Javert can be summed up in one sentence, "He is a man who lives, breathes, eats, sleeps, and would die for justice, in the form of the law," and all that implies.
He acts confidently and decisively, and never doubts himself once he has already acted. He is not given to fancy or whimsy, and whatever creative thought he has is usually bent to the accomplishment of his duty--his sole source of satisfaction in life. Because of this, he doesn't often read anything irrelevant to his job. His confidence and total knowledge of himself and his abilities allows him to stay absolutely calm in stressful situations such as his job will require; he went ahead into the den of the Patron-Minette, a dangerous Parisian gang, by himself.
Javert is ruthless and straightforward to a fault--this inflexibility of his is sometimes cruelty, as in the case of Fantine--because of his law fanaticism. He carries out his orders to the letter, and because of his awkwardness and tacit outcast status, he tends to err on the side of severity more often than not, scaring everyone he meets. His brutal honesty makes him both an irreproachable policeman and a terrible spy.
His deadpan sense of humor sometimes serves to make him even more frightening, such as in his dramatic entrance to the 'Jondrette' household with the line "Would you like my hat?" and other times simply makes him funny. When he's not snarking, however, he tends to be abrupt and serious, talking in concise sentences.
On occasion he allows himself a pinch of snuff when especially satisfied with himself. He also has the habits of muttering into his cravat, fiddling with small objects, and dramatizing tense situations (such as the confrontations with Valjean and Patron-Minette).

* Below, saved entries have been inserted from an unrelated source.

(** C1 (amended): let the body of the upstream response be
    [pre ++ prefixBytes ++ tok ++ post], delivered in any chunks, where
    [prefixBytes ++ tok] is the token of the configured entry [c], of at
    most [LAST_BYTES_COUNT + 1] bytes; no configured suffix is a proper
    prefix of another one, and each has at least two bytes. If the token
    of [c] at [length pre] is the only occurrence of a configured token in
    the body, none of the [length prefixBytes] bytes before it equals the
    first byte of the prefix, no configured token occurs in the fragment
    followed by [post], and the fragment of [c] resolves to [frag], then
    the stream of [createStream] closes after emitting exactly
    [pre ++ frag ++ post]. *)
Theorem single_token_is_replaced
    (fuel : nat) (env : Env) (w w' : World) (baseResponse : Response)
    (parts : list CachedPart) (cacheId : string)
    (prefixBytes pre tok post frag : Uint8Array)
    (c : PlaceholderConfig) (l1 l2 : list PlaceholderConfig) :
  encodePlaceholderConfigs parts = Some (prefixBytes, l1 ++ c :: l2) ->
  placeholderBytes c = tok ->
  Forall (fun a => placeholderBytes a <> tok) l1 ->
  suffix_lengths_ok (l1 ++ c :: l2) ->
  prefix_free (l1 ++ c :: l2) ->
  length prefixBytes + length tok <= LAST_BYTES_COUNT + 1 ->
  concat (body baseResponse) = pre ++ prefixBytes ++ tok ++ post ->
  tokenPositions prefixBytes (l1 ++ c :: l2) (pre ++ prefixBytes ++ tok ++ post)
  = [length pre] ->
  Forall (fun b => prefixBytes !! 0 <> Some b)
         (drop (length pre - length prefixBytes) pre) ->
  tokenPositions prefixBytes (l1 ++ c :: l2) (frag ++ post) = [] ->
  fetchOrCachePart env w (part c)
    (headerGet (init_headers (buildInitHeaders baseResponse)) X_SF_CC_SITEID)
    (headerGet (init_headers (buildInitHeaders baseResponse)) X_SF_CC_REQUESTLOCALE)
    cacheId
  = (fragmentItem frag, w') ->
  length (body baseResponse) + 5 <= fuel ->
  exists ctl,
    rw_stream (createStream fuel env w baseResponse parts cacheId) = Some (ctl, w') /\
    state ctl = Closed /\
    emitted ctl = pre ++ frag ++ post.
Proof.
  intros Henc Htok Hfirst Hlens Hpf Hmax Hbody Hunique Hlast Hout Hfetch Hfuel.
  assert (prefixBytes <> []) as Hprefix.
  { unfold encodePlaceholderConfigs in Henc.
    destruct (encodeConfigs parts); [|done]. by injection Henc as <- _. }
  apply prefix_free_to_in in Hpf.
  rewrite List.Forall_forall in Hfirst. rewrite List.Forall_forall in Hlast.
  unfold createStream, runStream. cbn [rw_stream]. rewrite Henc.
  destruct (body baseResponse) as [|chunk rest] eqn:Hchunks.
  { cbn in Hbody. destruct pre, prefixBytes; done. }
  unfold readChunk. cbn [reader setQueue Stream.prefixBytes configs queue s_done length] in *.
  destruct (StreamFacts.pull_single_token env _ _ cacheId pre prefixBytes tok post frag
              c l1 l2 w w' Htok Hfirst Hlens Hpf Hprefix Hmax Hunique Hlast Hout Hfetch
              chunk rest fuel {| chunks := []; state := Readable |})
    as (src' & ctl' & Hrun & Hst & Hem); [done|done|lia|].
  change (readItem (Some chunk)) with
    (Resolved {| value := Some chunk; done := false; merge := false; isBase := true |})
    in Hrun.
  unfold setQueue. cbn [reader Stream.prefixBytes configs queue s_done].
  rewrite Hrun. by exists ctl'.
Qed.

Lemma single_token_is_replaced_witness :
  let e := Sample.env Sample.fragmentNet true in
  let page := Sample.htmlResponse ["<html>$swhe"; "ader$</html>"]%string in
  exists ctl w',
    rw_stream (createStream 7 e Sample.emptyWorld page
                 (cachedParts (serverPreparedData e)) (CACHE_ID e))
    = Some (ctl, w') /\
    state ctl = Closed /\
    emitted ctl = encode "<html>HDR</html>".
Proof.
  cbn zeta.
  destruct (single_token_is_replaced 7 (Sample.env Sample.fragmentNet true)
              Sample.emptyWorld
              (snd (fetchOrCachePart (Sample.env Sample.fragmentNet true)
                      Sample.emptyWorld Sample.headerPart (Some "RefArch"%string)
                      (Some "en_US"%string)
                      (CACHE_ID (Sample.env Sample.fragmentNet true))))
              (Sample.htmlResponse ["<html>$swhe"; "ader$</html>"]%string)
              (cachedParts (serverPreparedData (Sample.env Sample.fragmentNet true)))
              (CACHE_ID (Sample.env Sample.fragmentNet true))
              (encode "$sw") (encode "<html>") (encode "header$") (encode "</html>")
              (encode "HDR")
              {| part := Sample.headerPart; placeholderBytes := encode "header$" |}
              []
              [{| part := Sample.footerPart; placeholderBytes := encode "footer$" |}])
    as (ctl & Hrun & Hst & Hem).
  - vm_compute. reflexivity.
  - vm_compute. reflexivity.
  - constructor.
  - unfold suffix_lengths_ok. compute_done.
  - unfold prefix_free. compute_done.
  - vm_compute. lia.
  - vm_compute. reflexivity.
  - vm_compute. reflexivity.
  - compute_done.
  - vm_compute. reflexivity.
  - vm_compute. reflexivity.
  - vm_compute. lia.
  - exists ctl. eexists. split; [exact Hrun|]. split; [exact Hst|]. exact Hem.
Defined.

Though at first glance Javert seems as straightforward a character as he would no doubt like you to believe, he has serious issues in his worldview and his self-image. Due to the inflexibility and abrupt decisiveness inherent to his beliefs ("if you abide the law, you are good; once you break it, you are evil"), he is quick to condemn and has no intention of trying to understand any deeper moral struggles or dilemmas, such as the situation of 26-year-old Jean Valjean. Since he never encounters any contradictions to this worldview that smack him in the face, he's quite willing to ignore the evidence and hold on to his overly simple black-and-white belief system, which is part of the reason he is confident to the point of recklessness.
Since he himself falls into the "evil" part of his world--being the son of criminals--his self-image has suffered; on multiple occasions in the book, he makes it clear that he doesn't believe he deserves good things in life, including kindness that he doesn't ask for, and he considers himself worthless due to his origins. The satisfaction he derives from persecuting lawbreakers can be seen as his own way of coping with his crushing self-reproach, though as a coping mechanism little can be said for it.
Apart from his own self-loathing, his black-and-white worldview doesn't appear to cause him problems, though it's quite prominent, until the chapter Javert Derailed (also Javert in Disarray, Javert Off the Track, Javert's Derailment, etc.). Jean Valjean sparing his life, even when there was a considerable benefit to not doing so, means that Jean Valjean--an ex-convict, a parole-breaker, a recidivist besides--is good. That a man can be good despite the law condemning him, that justice is not equal to the law, is something Javert has never had to consider--until his life is spared by one of these walking contradictions.
His inability to cope with this realization is what leads him to commit suicide by jumping into the Seine.
- Javert's Introduction (2012 film only)
- Fantine's Arrest
- The Runaway Cart
- Javert's Apology (2012 film only)
- Who Am I? (silent)
- The Confrontation
- The Robbery/Javert's Intervention
- One Day More
- Building the Barricade (Upon These Stones)
- Javert's Arrival
- Little People
- The First Attack
- The Final Battle
- Dog Eats Dog (The Sewers)
- Javert's Suicide
- In the anime Les Miserables: Shōjo Cosette, Javert's suicide is averted.